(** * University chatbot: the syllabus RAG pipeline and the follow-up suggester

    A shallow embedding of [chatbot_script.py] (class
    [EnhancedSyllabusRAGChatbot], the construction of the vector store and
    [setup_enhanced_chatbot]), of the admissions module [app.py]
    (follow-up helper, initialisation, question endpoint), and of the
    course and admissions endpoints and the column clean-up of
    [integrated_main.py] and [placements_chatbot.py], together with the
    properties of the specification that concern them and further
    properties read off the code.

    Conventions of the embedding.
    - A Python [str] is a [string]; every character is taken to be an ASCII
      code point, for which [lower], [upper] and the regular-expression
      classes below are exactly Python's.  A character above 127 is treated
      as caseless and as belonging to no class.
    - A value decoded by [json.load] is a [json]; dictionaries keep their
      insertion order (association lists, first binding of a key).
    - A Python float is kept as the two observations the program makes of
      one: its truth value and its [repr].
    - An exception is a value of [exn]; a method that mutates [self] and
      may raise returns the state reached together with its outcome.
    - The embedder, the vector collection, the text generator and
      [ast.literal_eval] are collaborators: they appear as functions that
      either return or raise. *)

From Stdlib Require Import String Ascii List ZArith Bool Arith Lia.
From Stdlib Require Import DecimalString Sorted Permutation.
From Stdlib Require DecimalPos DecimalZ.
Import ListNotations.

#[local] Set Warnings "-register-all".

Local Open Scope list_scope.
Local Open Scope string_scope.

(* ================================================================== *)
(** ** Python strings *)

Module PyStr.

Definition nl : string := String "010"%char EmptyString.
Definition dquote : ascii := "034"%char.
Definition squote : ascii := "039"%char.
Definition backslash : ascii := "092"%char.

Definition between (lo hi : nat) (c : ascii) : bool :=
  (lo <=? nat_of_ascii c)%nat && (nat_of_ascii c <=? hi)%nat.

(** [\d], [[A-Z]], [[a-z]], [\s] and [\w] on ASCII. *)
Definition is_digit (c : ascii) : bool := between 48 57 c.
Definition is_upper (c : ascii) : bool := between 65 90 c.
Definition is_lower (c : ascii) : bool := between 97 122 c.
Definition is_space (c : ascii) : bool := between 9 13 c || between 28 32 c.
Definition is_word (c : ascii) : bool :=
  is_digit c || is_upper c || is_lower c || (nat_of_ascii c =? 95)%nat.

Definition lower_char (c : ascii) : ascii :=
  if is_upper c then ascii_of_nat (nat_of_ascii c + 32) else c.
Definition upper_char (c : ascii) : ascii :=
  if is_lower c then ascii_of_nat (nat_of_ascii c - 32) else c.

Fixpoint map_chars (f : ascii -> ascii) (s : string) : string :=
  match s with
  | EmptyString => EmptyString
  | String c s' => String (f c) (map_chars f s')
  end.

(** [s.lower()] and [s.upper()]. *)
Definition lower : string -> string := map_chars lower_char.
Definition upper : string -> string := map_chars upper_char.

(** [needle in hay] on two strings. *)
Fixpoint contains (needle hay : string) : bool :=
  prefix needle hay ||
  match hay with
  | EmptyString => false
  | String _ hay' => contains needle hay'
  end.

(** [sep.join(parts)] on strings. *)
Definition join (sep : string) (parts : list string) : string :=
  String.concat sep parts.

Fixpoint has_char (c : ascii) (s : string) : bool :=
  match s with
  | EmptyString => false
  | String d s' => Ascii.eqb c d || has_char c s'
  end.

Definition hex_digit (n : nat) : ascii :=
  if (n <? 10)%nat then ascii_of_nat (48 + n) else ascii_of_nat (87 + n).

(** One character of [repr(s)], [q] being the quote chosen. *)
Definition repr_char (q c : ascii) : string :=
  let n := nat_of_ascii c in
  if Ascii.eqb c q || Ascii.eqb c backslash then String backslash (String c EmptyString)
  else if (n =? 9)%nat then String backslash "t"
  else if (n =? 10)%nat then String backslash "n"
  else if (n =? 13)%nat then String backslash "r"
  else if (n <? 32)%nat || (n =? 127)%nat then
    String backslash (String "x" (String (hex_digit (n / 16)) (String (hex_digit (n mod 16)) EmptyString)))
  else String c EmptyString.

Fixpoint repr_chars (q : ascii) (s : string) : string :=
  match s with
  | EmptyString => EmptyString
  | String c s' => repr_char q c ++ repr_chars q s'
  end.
++++++++++++++++++++
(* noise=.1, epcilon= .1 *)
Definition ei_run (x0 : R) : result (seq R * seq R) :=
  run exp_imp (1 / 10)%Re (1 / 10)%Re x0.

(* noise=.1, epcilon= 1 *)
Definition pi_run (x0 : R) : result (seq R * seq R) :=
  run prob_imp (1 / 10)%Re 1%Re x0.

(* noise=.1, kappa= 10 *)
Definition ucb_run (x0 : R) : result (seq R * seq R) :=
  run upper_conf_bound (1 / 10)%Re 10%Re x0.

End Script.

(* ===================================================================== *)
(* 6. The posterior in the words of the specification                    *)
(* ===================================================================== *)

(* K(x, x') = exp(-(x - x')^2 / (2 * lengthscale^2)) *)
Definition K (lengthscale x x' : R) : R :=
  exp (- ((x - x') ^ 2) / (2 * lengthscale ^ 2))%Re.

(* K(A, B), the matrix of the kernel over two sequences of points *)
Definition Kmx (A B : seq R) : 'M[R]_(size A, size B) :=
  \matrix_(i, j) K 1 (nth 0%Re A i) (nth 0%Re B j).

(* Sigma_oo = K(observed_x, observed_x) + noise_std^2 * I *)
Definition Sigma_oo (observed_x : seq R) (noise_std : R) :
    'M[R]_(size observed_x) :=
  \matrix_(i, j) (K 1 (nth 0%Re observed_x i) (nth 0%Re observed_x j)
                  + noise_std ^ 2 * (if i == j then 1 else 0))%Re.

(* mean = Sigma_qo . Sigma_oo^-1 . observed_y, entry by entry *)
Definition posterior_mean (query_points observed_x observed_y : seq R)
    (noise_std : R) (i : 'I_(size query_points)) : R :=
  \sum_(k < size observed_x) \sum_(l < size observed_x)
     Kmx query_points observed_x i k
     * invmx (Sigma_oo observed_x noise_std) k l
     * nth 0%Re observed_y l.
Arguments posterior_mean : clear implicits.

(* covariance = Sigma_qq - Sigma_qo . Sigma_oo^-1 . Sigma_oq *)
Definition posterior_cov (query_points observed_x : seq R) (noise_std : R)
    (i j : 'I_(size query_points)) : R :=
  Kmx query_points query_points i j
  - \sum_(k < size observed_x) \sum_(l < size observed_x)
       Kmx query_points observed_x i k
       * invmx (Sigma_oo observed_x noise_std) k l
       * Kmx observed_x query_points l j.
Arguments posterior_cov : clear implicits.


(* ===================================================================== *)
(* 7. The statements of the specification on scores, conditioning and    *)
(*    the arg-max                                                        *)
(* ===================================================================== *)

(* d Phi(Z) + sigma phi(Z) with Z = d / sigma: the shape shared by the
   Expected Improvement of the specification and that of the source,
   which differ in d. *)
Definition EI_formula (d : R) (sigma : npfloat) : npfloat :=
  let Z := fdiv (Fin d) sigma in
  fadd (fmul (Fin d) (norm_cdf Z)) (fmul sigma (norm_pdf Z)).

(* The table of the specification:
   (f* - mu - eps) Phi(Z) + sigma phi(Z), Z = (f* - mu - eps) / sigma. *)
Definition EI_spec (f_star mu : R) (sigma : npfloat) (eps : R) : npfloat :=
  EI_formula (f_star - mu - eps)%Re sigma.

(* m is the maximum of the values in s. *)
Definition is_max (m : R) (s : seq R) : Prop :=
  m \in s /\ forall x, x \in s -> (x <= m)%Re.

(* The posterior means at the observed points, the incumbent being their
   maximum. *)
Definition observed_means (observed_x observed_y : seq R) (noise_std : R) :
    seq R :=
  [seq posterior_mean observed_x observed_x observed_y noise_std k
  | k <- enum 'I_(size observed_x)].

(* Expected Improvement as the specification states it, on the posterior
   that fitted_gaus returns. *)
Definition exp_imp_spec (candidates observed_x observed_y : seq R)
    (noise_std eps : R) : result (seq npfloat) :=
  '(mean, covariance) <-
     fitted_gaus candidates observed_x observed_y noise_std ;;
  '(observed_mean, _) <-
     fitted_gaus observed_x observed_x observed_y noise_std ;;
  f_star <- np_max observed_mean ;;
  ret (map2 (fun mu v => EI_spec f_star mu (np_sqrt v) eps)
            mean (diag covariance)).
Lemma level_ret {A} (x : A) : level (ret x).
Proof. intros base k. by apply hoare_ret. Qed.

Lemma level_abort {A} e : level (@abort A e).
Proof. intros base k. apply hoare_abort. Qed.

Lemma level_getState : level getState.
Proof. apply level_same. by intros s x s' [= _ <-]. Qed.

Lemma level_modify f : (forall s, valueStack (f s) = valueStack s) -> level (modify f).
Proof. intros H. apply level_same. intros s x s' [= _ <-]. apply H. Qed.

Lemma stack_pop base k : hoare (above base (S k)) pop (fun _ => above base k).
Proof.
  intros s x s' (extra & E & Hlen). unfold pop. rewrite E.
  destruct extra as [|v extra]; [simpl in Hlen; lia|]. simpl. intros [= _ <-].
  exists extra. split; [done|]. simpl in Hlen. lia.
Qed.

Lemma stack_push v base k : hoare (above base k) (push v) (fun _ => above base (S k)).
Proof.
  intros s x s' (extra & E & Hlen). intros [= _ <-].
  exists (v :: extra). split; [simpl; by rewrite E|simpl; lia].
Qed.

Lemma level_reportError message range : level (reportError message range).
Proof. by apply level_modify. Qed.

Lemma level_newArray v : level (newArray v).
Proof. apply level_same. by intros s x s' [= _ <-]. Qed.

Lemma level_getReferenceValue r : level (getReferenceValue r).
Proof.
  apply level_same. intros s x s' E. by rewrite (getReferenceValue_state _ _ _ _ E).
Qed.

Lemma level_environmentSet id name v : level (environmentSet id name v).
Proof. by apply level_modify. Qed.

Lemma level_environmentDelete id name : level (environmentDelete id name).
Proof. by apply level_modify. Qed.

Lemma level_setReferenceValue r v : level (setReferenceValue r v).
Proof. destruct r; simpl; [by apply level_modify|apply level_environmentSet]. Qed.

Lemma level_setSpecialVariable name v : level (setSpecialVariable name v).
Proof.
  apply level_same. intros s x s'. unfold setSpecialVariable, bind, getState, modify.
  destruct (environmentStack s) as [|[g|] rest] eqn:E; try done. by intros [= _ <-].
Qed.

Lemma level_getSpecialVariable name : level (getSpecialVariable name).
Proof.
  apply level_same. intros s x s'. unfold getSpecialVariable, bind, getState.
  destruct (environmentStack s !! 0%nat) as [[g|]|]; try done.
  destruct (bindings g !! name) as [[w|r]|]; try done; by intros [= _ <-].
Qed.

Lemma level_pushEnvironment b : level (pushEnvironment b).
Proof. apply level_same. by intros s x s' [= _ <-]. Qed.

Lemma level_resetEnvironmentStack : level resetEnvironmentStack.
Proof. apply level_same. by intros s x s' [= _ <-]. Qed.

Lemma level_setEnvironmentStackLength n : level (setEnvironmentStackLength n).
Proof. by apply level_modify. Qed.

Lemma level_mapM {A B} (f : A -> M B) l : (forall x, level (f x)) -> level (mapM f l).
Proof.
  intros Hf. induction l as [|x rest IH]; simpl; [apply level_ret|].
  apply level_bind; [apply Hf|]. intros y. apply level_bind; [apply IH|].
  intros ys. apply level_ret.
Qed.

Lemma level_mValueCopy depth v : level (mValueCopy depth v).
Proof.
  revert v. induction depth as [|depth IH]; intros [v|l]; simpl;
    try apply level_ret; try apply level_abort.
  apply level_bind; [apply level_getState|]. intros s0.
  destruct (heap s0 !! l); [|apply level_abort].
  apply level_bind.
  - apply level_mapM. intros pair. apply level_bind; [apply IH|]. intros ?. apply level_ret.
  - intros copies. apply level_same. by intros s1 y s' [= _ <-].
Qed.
++++++++++++++++++++
From the data above, reproduce word for word the lines running from the line with "Definition repr_char (q" to the line with "else if (n =? 13)%nat", ends included.

Definition repr_char (q c : ascii) : string :=
  let n := nat_of_ascii c in
  if Ascii.eqb c q || Ascii.eqb c backslash then String backslash (String c EmptyString)
  else if (n =? 9)%nat then String backslash "t"
  else if (n =? 10)%nat then String backslash "n"
  else if (n =? 13)%nat then String backslash "r"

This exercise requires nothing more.